[LISTED RECORDS]

Lemma process_bits_spec n : forall q0 i p m index q ja ch, (n <= 8)%nat -> 0 <= i -> byte q ->
  i * 8 + 8 <= Z.of_nat (length index) -> exact q0 p m -> added_ok ja ch ->
  (forall k, 8 - Z.of_nat n <= k < 8 -> Z.testbit q k = Z.testbit q0 k) ->
  exists q' ja' ch', process_bits n (if (n =? 0)%nat then 0 else 2 ^ (8 - Z.of_nat n)) i (8 - Z.of_nat n) p m index (q, ja, ch)
      = Ok (q', ja', ch') /\ byte q' /\ added_ok ja' ch' /\
    (forall k, 0 <= k < 8 -> Z.testbit q' k =
       if (8 - Z.of_nat n <=? k) && Z.testbit m k then Z.testbit p k else Z.testbit q k) /\
    (forall c, c ∈ ch' <-> c ∈ ch \/ exists k, 8 - Z.of_nat n <= k < 8 /\ Z.testbit m k = true /\
       index !! Z.to_nat (i * 8 + k) = Some (Some c)).
Proof.
  induction n as [|n IH]; intros q0 i p m index q ja ch Hn Hi Hq Hix Hex Hja Heq.
  { exists q, ja, ch. cbn [process_bits]. do 3 (split; [done |]). split.
    - intros k Hk. change (Z.of_nat 0) with 0. rewrite (proj2 (Z.leb_gt _ k)) by lia. done.
    - intros c. split; [by left | intros [? | (k & Hk & _)]; [done | lia]]. }
  set (j := 8 - Z.of_nat (S n)). assert (Hj : 0 <= j < 8) by (subst j; lia).
  change (S n =? 0)%nat with false. cbn [process_bits]. rewrite mask_bit by lia.
  replace (u8 (Z.shiftl (2 ^ j) 1)) with (if (n =? 0)%nat then 0 else 2 ^ (8 - Z.of_nat n)).
  2: { subst j. do 8 (destruct n as [|n]; [reflexivity |]). lia. }
  replace (j + 1) with (8 - Z.of_nat n) by (subst j; lia).
  destruct (lookup_lt_is_Some_2 index (Z.to_nat (i * 8 + j))) as [ioc Hioc]; [lia |].
  destruct (Z.testbit m j) eqn:Em.
  - rewrite Hioc. cbn [rd mbind res_bind].
    assert (Hd : negb (Z.land p (2 ^ j) =? Z.land q (2 ^ j)) = true).
    { rewrite land_bit_eqb by lia. apply negb_true_iff, eqb_false_iff. rewrite Heq by (subst j; lia). by apply Hex. }
    set (ja1 := match ioc with Some c => Some c | None => ja end).
    set (ch1 := match ioc with Some c => if negb (bool_decide (ja = Some c)) then {[c]} ∪ ch else ch | None => ch end).
    replace (match ioc with
             | Some c => if negb (bool_decide (ja = Some c)) && negb (Z.land p (2 ^ j) =? Z.land q (2 ^ j))
                         then {[c]} ∪ ch else ch
             | None => ch end) with ch1 by (subst ch1; destruct ioc; [by rewrite Hd, andb_true_r | done]).
    assert (added_ok ja1 ch1 /\ forall c, c ∈ ch1 <-> c ∈ ch \/ ioc = Some c) as [Hok1 Hch1].
    { subst ja1 ch1. destruct ioc as [c0|]; [|split; [done | naive_solver]].
      case_bool_decide as Eja; cbn [negb].
      - split; [intros c [= <-]; by apply Hja |]. intros c. split; [by left | intros [? | [= <-]]; [done | by apply Hja]].
      - split; [intros c [= <-]; set_solver |]. set_solver. }
    destruct (change_bit_spec p q j 0 Hq Hj ltac:(lia)) as [Hb1 _].
    destruct (IH q0 i p m index (change_bit p (2 ^ j) q) ja1 ch1) as (q' & ja' & ch' & Hr & Hb & Hok & Hbit & Hset);
      [lia | done | done | done | done | done | |].
    { intros k Hk. destruct (change_bit_spec p q j k Hq Hj ltac:(lia)) as [_ ->].
      rewrite (proj2 (Z.eqb_neq k j)) by (subst j; lia). apply Heq. subst j. lia. }
    exists q', ja', ch'. split; [exact Hr |]. split; [done |]. split; [done |]. split.
    + intros k Hk. rewrite Hbit by done. destruct (change_bit_spec p q j k Hq Hj ltac:(lia)) as [_ ->].
      destruct (Z.eqb_spec k j) as [-> | Hne].
      * rewrite (proj2 (Z.leb_gt _ j)), (Z.leb_refl j), Em by (subst j; lia). done.
      * destruct (Z.leb_spec (8 - Z.of_nat n) k), (Z.leb_spec j k); try done; subst j; lia.
    + intros c. rewrite Hset, Hch1. split.
      * intros [[? | Eioc] | (k & Hk & ?)]; [by left | right; exists j; split; [subst j; lia |]; by rewrite Hioc, Eioc |].
        right. exists k. split; [subst j; lia | done].
      * intros [? | (k & Hk & Hmk & Hc)]; [by left; left |].
        destruct (Z.eq_dec k j) as [-> | Hne]; [left; right; congruence |]. right. exists k. split; [subst j; lia | done].
  - cbn [negb mbind res_bind].
    destruct (IH q0 i p m index q ja ch) as (q' & ja' & ch' & Hr & Hb & Hok & Hbit & Hset);
      [lia | done | done | done | done | done | intros k Hk; apply Heq; subst j; lia |].
    exists q', ja', ch'. split; [exact Hr |]. split; [done |]. split; [done |]. split.
    + intros k Hk. rewrite Hbit by done. destruct (Z.eq_dec k j) as [-> | Hne].
      * rewrite (proj2 (Z.leb_gt _ j)), (Z.leb_refl j), Em by (subst j; lia). done.
      * destruct (Z.leb_spec (8 - Z.of_nat n) k), (Z.leb_spec j k); try done; subst j; lia.
    + intros c. rewrite Hset. split.
      * intros [? | (k & Hk & ?)]; [by left |]. right. exists k. split; [subst j; lia | done].
      * intros [? | (k & Hk & Hmk & Hc)]; [by left |]. destruct (Z.eq_dec k j) as [-> | Hne]; [congruence |].
        right. exists k. split; [subst j; lia | done].
Qed.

[/LISTED RECORDS]

** TASK PROMPT **
The lines above starting at the one that contains "case_bool_decide as Eja; cbn [negb]." and ending at the one that contains "destruct (change_bit_spec p q j 0" must be transcribed exactly, and no other lines may appear.

** RESPONSE FOR THIS EXERCISE **
      case_bool_decide as Eja; cbn [negb].
      - split; [intros c [= <-]; by apply Hja |]. intros c. split; [by left | intros [? | [= <-]]; [done | by apply Hja]].
      - split; [intros c [= <-]; set_solver |]. set_solver. }
    destruct (change_bit_spec p q j 0 Hq Hj ltac:(lia)) as [Hb1 _].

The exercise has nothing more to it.